モバイルセキュリティの世界的リーダーであるZimperium(ジンペリウム)社は、最新の調査レポート「2025年版 グローバル・モバイル・脅威レポート」を公開しました 。今回のレポートで最も衝撃的な事実は、世界中のモバイルデバイスの約25%が、古すぎてOSのアップデートができない「サポート終了(EOL)」の状態にあるという点です 。
現在、世界のスマートフォン利用者は約72億人に達しており、その比率から計算すると、実に約18億台(Android端末だけでも約10億台規模)のデバイスが、最新のセキュリティパッチを適用できず、サイバー攻撃に対して無防備な状態にさらされていることになります 。
「アップデート不可」が招く深刻なリスク
レポートによると、モバイルデバイス全体の50%以上が常に最新ではない古いOSバージョンで稼働しています 。特に深刻なのは、ハードウェアの老朽化によりアップデートそのものが不可能な25.3%のデバイスです 。

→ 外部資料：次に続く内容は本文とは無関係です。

(** * simple-pubsub: an in-process publish/subscribe bus over vending machines

    The repository holds two revisions of one program:

    - [src/app.ts]: the bus re-publishes a follow-up event recursively from
      inside the fan-out ([Recursive] below);
    - [src/unnamed/part_000]: the bus pushes follow-up events on a
      caller-owned array that the driver drains from the front ([Queued]).

    Both share the event classes, the [Machine] class and the code of
    [subscribe] / [unsubscribe].

    Modelling choices.
    - [number] fields (stock levels, quantities) hold integers, [Z].  A JS
      number is a binary64 float: [+] and [-] on integers are exact as long
      as the operands and the result lie within [-2^53, 2^53], and round
      beyond.  The handlers below compute in [Z]; a theorem that concludes
      the value of a sum or a difference for arbitrary stocks or quantities
      carries that range as a hypothesis ([exact_integer], [exact_calls]).
    - The [machines] array is created once by the driver and handed to every
      subscriber; handlers mutate the objects in it.  It is one shared store,
      a [list Machine] threaded through every handler.
    - [Map<string, Set<ISubscriber>>] is a [gmap string (list Sub)]: a JS [Set]
      iterates in insertion order and compares objects by reference, so a set
      is the list of its members in insertion order and a subscriber object
      carries its reference.
    - A thrown [TypeError] is an explicit completion. *)

From stdpp Require Import gmap strings list.
From Stdlib Require Import ZArith Lia.

(** ** Events (both files, classes [Machine*Event], [LowStockWarningEvent],
       [StockLevelOkEvent]) *)

Inductive Event : Type :=
| MachineSaleEvent (_sold : Z) (_machineId : string)
| MachineRefillEvent (_refill : Z) (_machineId : string)
| LowStockWarningEvent (_machineId : string)
| StockLevelOkEvent (_machineId : string).
(** * Convex Auth, Next.js server side: request authenticator and action proxy

    A shallow embedding of [src/nextjs/server/request.ts]
    ([handleAuthenticationInRequest], [validateCors], [getRefreshedTokens],
    [decodeToken]) and of the proxy module ([proxyAuthActionToConvex],
    [shouldProxyAuthAction]), followed by the properties of the
    specification that were checked against them.

    Conventions.
    - JavaScript values that travel through the code untyped (the parsed
      request body, the arguments of a backend call, a JSON response body)
      are terms of [value]; [undefined] and [null] are kept apart.
    - The arithmetic of the refresh scheduler is the double arithmetic of
      JavaScript: a Number is a binary64 value of [SpecFloat], NaN and the
      infinities included.  The claims [exp] and [iat] of a decoded token are
      the Numbers the unvalidated claims convert to (NaN for a missing one);
      [Date.now()] is an integral time value.  On whole-second claims within
      range every operation of the scheduler is exact (section "Double
      arithmetic on integers").
    - Effects (the request-scoped cookie view, calls to the backend, thrown
      errors) are threaded by the monad [M] over a [World]; every cookie read
      and every backend call is appended to the world's trace.
    - Logging ([logVerbose], [console.error]) has no effect on results and is
      left out. *)

From Stdlib Require Import ZArith List String Ascii Bool Lia.
From Stdlib Require Import SpecFloat.
Import ListNotations.
Local Open Scope string_scope.
Local Open Scope list_scope.
Local Open Scope Z_scope.

Set Implicit Arguments.

(* ------------------------------------------------------------------ *)
(** ** JavaScript values *)

#[warnings="-register-all"]
Inductive value : Type :=
| VUndefined
| VNull
| VBool (b : bool)
| VNum (n : Z)
| VStr (s : string)
| VArr (items : list value)
| VObj (fields : list (string * value)).

(** Own-property lookup in an object literal: the first binding of the key. *)
Fixpoint assocGet (fields : list (string * value)) (key : string) : option value :=
  match fields with
  | [] => None
  | (k, v) :: rest => if String.eqb k key then Some v else assocGet rest key
  end.

(** Property assignment [obj.key = v]: an existing key keeps its position,
    a new key is added at the end. *)
Fixpoint assocSet (fields : list (string * value)) (key : string) (v : value)
  : list (string * value) :=
  match fields with
  | [] => [(key, v)]
  | (k, old) :: rest =>
      if String.eqb k key then (k, v) :: rest else (k, old) :: assocSet rest key v
  end.

(** [x.key] for the keys the source reads ([action], [args], [refreshToken]):
    [None] is the TypeError raised on [undefined] and [null]; primitives and
    arrays have no such property and give [undefined]. *)
Definition getProp (x : value) (key : string) : option value :=
  match x with
  | VUndefined | VNull => None
  | VObj fields =>
      Some match assocGet fields key with Some v => v | None => VUndefined end
  | _ => Some VUndefined
  end.

(** [x.key = v] on a value that is known to carry the key. *)
Definition setProp (x : value) (key : string) (v : value) : value :=
  match x with
  | VObj fields => VObj (assocSet fields key v)
  | other => other
  end.

(** [x !== undefined] *)
Definition isDefined (x : value) : bool :=
  match x with VUndefined => false | _ => true end.

(** [x === "literal"] *)
Definition strictEqStr (x : value) (lit : string) : bool :=
  match x with VStr s => String.eqb s lit | _ => false end.

(** [s ?? undefined] for a [string | null]. *)
Definition orUndefined (s : option string) : value :=
  match s with Some x => VStr x | None => VUndefined end.

(* ------------------------------------------------------------------ *)
(** ** Numbers

    A JavaScript Number is an IEEE 754 binary64 value: [spec_float] at a
    precision of 53 bits with the infinities at exponent 1024, one NaN, two
    zeros.  The operations round to nearest, ties to even. *)

Module Number.

Definition t : Type := spec_float.

Definition prec : Z := 53.
Definition emax : Z := 1024.

Definition NaN : t := S754_nan.

Definition isNaN (x : t) : bool :=
  match x with S754_nan => true | _ => false end.

(** The Number of an integer literal, or of an integral time value. *)
Definition ofZ (z : Z) : t := binary_normalize prec emax z 0 false.

(** [x * y], [x + y], [x - y], [x / y] *)
Definition mul (x y : t) : t := SFmul prec emax x y.
Definition add (x y : t) : t := SFadd prec emax x y.
Definition sub (x y : t) : t := SFsub prec emax x y.
Definition div (x y : t) : t := SFdiv prec emax x y.

(** [x > y] and [x <= y]; both are false when an operand is NaN. *)
Definition gt (x y : t) : bool := SFltb y x.
Definition le (x y : t) : bool := SFleb x y.

(** The binary64 form of a positive integer of at most 53 bits, with the
    sign [s]: the mantissa shifted to 53 bits. *)
Definition canonical (s : bool) (z : positive) : t :=
  S754_finite s (Pos.shiftl_nat z (53 - Pos.size_nat z))
    (Z.of_nat (Pos.size_nat z) - 53).

End Number.

Module Math.

(** [Math.max(x, y)]: NaN if an operand is NaN; [+0] is larger than [-0]. *)
Definition max (x y : Number.t) : Number.t :=
  match SFcompare x y with
  | None => Number.NaN
  | Some Lt => y
  | Some Gt => x
  | Some Eq => match x with S754_zero true => y | _ => x end
  end.

(** [Math.min(x, y)]: NaN if an operand is NaN; [-0] is smaller than [+0]. *)
Definition min (x y : Number.t) : Number.t :=
  match SFcompare x y with
  | None => Number.NaN
  | Some Lt => x
  | Some Gt => y
  | Some Eq => match x with S754_zero false => y | _ => x end
  end.

End Math.

Arguments Number.ofZ : simpl never.
Arguments Number.mul : simpl never.
Arguments Number.add : simpl never.
Arguments Number.sub : simpl never.
Arguments Number.div : simpl never.
Arguments Number.gt : simpl never.
Arguments Number.le : simpl never.
Arguments Math.max : simpl never.
Arguments Math.min : simpl never.

(* ------------------------------------------------------------------ *)
(** ** Strings: the three operations of [shouldProxyAuthAction] and
       [String.prototype.includes] *)

(** [s.endsWith("/")] *)
Fixpoint endsWithSlash (s : string) : bool :=
  match s with
  | EmptyString => false
  | String c EmptyString => Ascii.eqb c "/"%char
  | String _ rest => endsWithSlash rest
  end.

(** [s.slice(0, -1)] *)
Fixpoint sliceDropLast (s : string) : string :=
  match s with
  | EmptyString => EmptyString
  | String _ EmptyString => EmptyString
  | String c rest => String c (sliceDropLast rest)
  end.

(** [s.includes(needle)] *)
Definition includes (s needle : string) : bool :=
  match String.index 0 needle s with Some _ => true | None => false end.

(** Truthiness of a [string | null]: [null] and the empty string are falsy. *)
Definition truthy (s : option string) : bool :=
  match s with
  | Some EmptyString | None => false
  | Some _ => true
  end.

(* ------------------------------------------------------------------ *)
(** ** Requests, URLs, responses *)

Record URL : Type := mkURL {
  origin : string;                          (* scheme, host and port *)
  pathname : string;
  searchParams : list (string * string)     (* in query order *)
}.

(** [url.searchParams.get(name)]: the first value of the name, or [null]. *)
Fixpoint searchParamsGet (params : list (string * string)) (name : string)
  : option string :=
  match params with
  | [] => None
  | (k, v) :: rest => if String.eqb k name then Some v else searchParamsGet rest name
  end.

(** [url.searchParams.delete(name)]: every pair of that name is removed. *)
Definition searchParamsDelete (params : list (string * string)) (name : string)
  : list (string * string) :=
  filter (fun kv => negb (String.eqb (fst kv) name)) params.

Definition urlDeleteParam (u : URL) (name : string) : URL :=
  mkURL (origin u) (pathname u) (searchParamsDelete (searchParams u) name).

Record NextRequest : Type := mkRequest {
  method : string;
  url : URL;                                (* [new URL(request.url)] *)
  headers : list (string * string);         (* names in lower case *)
  json : option value                       (* [await request.json()]; [None]: it rejects *)
}.

Definition headersGet (request : NextRequest) (name : string) : option string :=
  searchParamsGet (headers request) name.

Inductive CookieName : Type := CToken | CRefreshToken | CVerifier.

Inductive Body : Type :=
| BodyText (text : string)
| BodyJson (content : value).               (* [JSON.stringify(content)] *)

Record Response : Type := mkResponse {
  status : Z;
  body : Body;
  location : option URL;                    (* target of a redirect *)
  cookieWrites : list (CookieName * value)  (* assignments to the response cookies, in order *)
}.

Record TokenPair : Type := mkTokens {
  token : string;
  refreshToken : string
}.

(** The source's [{ token, refreshToken } | null | undefined]: the [tokens]
    field of a sign-in result and the outcome of the refresh scheduler. *)
Inductive Tokens : Type :=
| TokensUndefined
| TokensNull
| TokensPair (issued : TokenPair).

(** The result object of a [signIn] call: the three fields the source
    inspects, each of them optional, as the presence checks [!== undefined]
    have it, and the other own properties of the object, which travel with it
    when the proxy forwards the result as it is. *)
Record SignInResult : Type := mkSignInResult {
  redirect : option string;
  verifier : option string;
  tokens : Tokens;
  others : list (string * value)
}.

(** A result with no other property than the three. *)
Definition mkResult (redirect verifier : option string) (tokens : Tokens)
  : SignInResult :=
  mkSignInResult redirect verifier tokens [].

(** The result as [JSON.stringify] sees it: the properties that are
    defined. *)
Definition resultValue (result : SignInResult) : value :=
  VObj (match redirect result with
        | Some target => [("redirect", VStr target)]
        | None => []
        end
        ++ match verifier result with
           | Some v => [("verifier", VStr v)]
           | None => []
           end
        ++ match tokens result with
           | TokensUndefined => []
           | TokensNull => [("tokens", VNull)]
           | TokensPair issued =>
               [("tokens", VObj [("token", VStr (token issued));
                                 ("refreshToken", VStr (refreshToken issued))])]
           end
        ++ others result).

(** The [exp] and [iat] claims of a decoded access token as the arithmetic of
    the scheduler reads them ([decodedToken.exp! * 1000]): the Number the
    claim converts to, NaN for a claim that is missing or not numeric.
    [jwtDecode] validates neither claim. *)
Record JwtPayload : Type := mkJwtPayload {
  exp : Number.t;
  iat : Number.t
}.

(** A payload whose claims are whole seconds. *)
Definition mkPayload (expSeconds iatSeconds : Z) : JwtPayload :=
  mkJwtPayload (Number.ofZ expSeconds) (Number.ofZ iatSeconds).

(* ------------------------------------------------------------------ *)
(** ** The request world and its monad *)

Record Cookies : Type := mkCookies {
  cookieToken : option string;
  cookieRefreshToken : option string;
  cookieVerifier : option string
}.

これらの端末は、OSの脆弱性が発見されても修正プログラムを受け取ることができません。攻撃者はこの「開いた窓」を狙い、組織の機密データへのアクセスや、デバイスの完全な乗っ取りを画策します 。
巧妙化する「ミッシング(モバイル・フィッシング)」の脅威
現在、モバイルにおける最大の脅威となっているのが、SMSなどを通じたフィッシング攻撃「ミッシング(Mishing)」です 。
- SMSフィッシング(スミッシング): ミッシング攻撃全体の3分の2以上を占めています 。
- AIの悪用: 攻撃者はAIツールを駆使し、より自然で信頼性の高いメッセージを作成しています。これにより、ビッシング(電話)やスミッシングの発生率は前年比で20〜30%近く急増しました 。
- PDFフィッシング: 従来の検知を回避するため、悪意のあるリンクを埋め込んだPDFファイルを送りつける新しい手法も確認されています 。
Android端末を襲う「マルウェア」と「サイドロード」の罠
Androidユーザーにとって特に警戒が必要なのが、公式ストア以外からアプリをインストールする「サイドロード」のリスクです 。
- サイドロードのリスク: 企業向けデバイスの23.5%でサイドロードアプリが確認されており、これらは正規アプリを装った悪意のあるコードを含んでいるケースが多々あります 。
- トロイの木馬の急増: Androidを標的としたバンキングトロイの木馬などの活動は、2023年と比較して50%も増加しました 。
私たちが今、取り組むべき対策
レポートは、組織のリーダーに対し、以下の対策を強く推奨しています 。
- サポート終了端末の排除: OSアップデートが不可能な古い端末の使用を禁止し、新しいデバイスへの移行を促すポリシーを策定すること 。
- 継続的なアプリ審査: 業務で使用するアプリが、どこの国のサーバーと通信しているか、過剰な権限を要求していないかを常にチェックすること 。
- AI駆動の脅威防御: 進化する攻撃に対抗するため、AIを活用したリアルタイムのモバイル脅威防御(MTD)を導入すること 。
モバイルデバイスは、いまや仕事とプライベートの境界線が曖昧な「最大の攻撃対象」となっています 。もはや「古いスマホを使い続けること」は、単なる節約ではなく、重大なセキュリティホールを抱え続けることと同義です。今一度、身の回りのデバイスのサポート状況を確認し、適切な対策を講じることが求められています。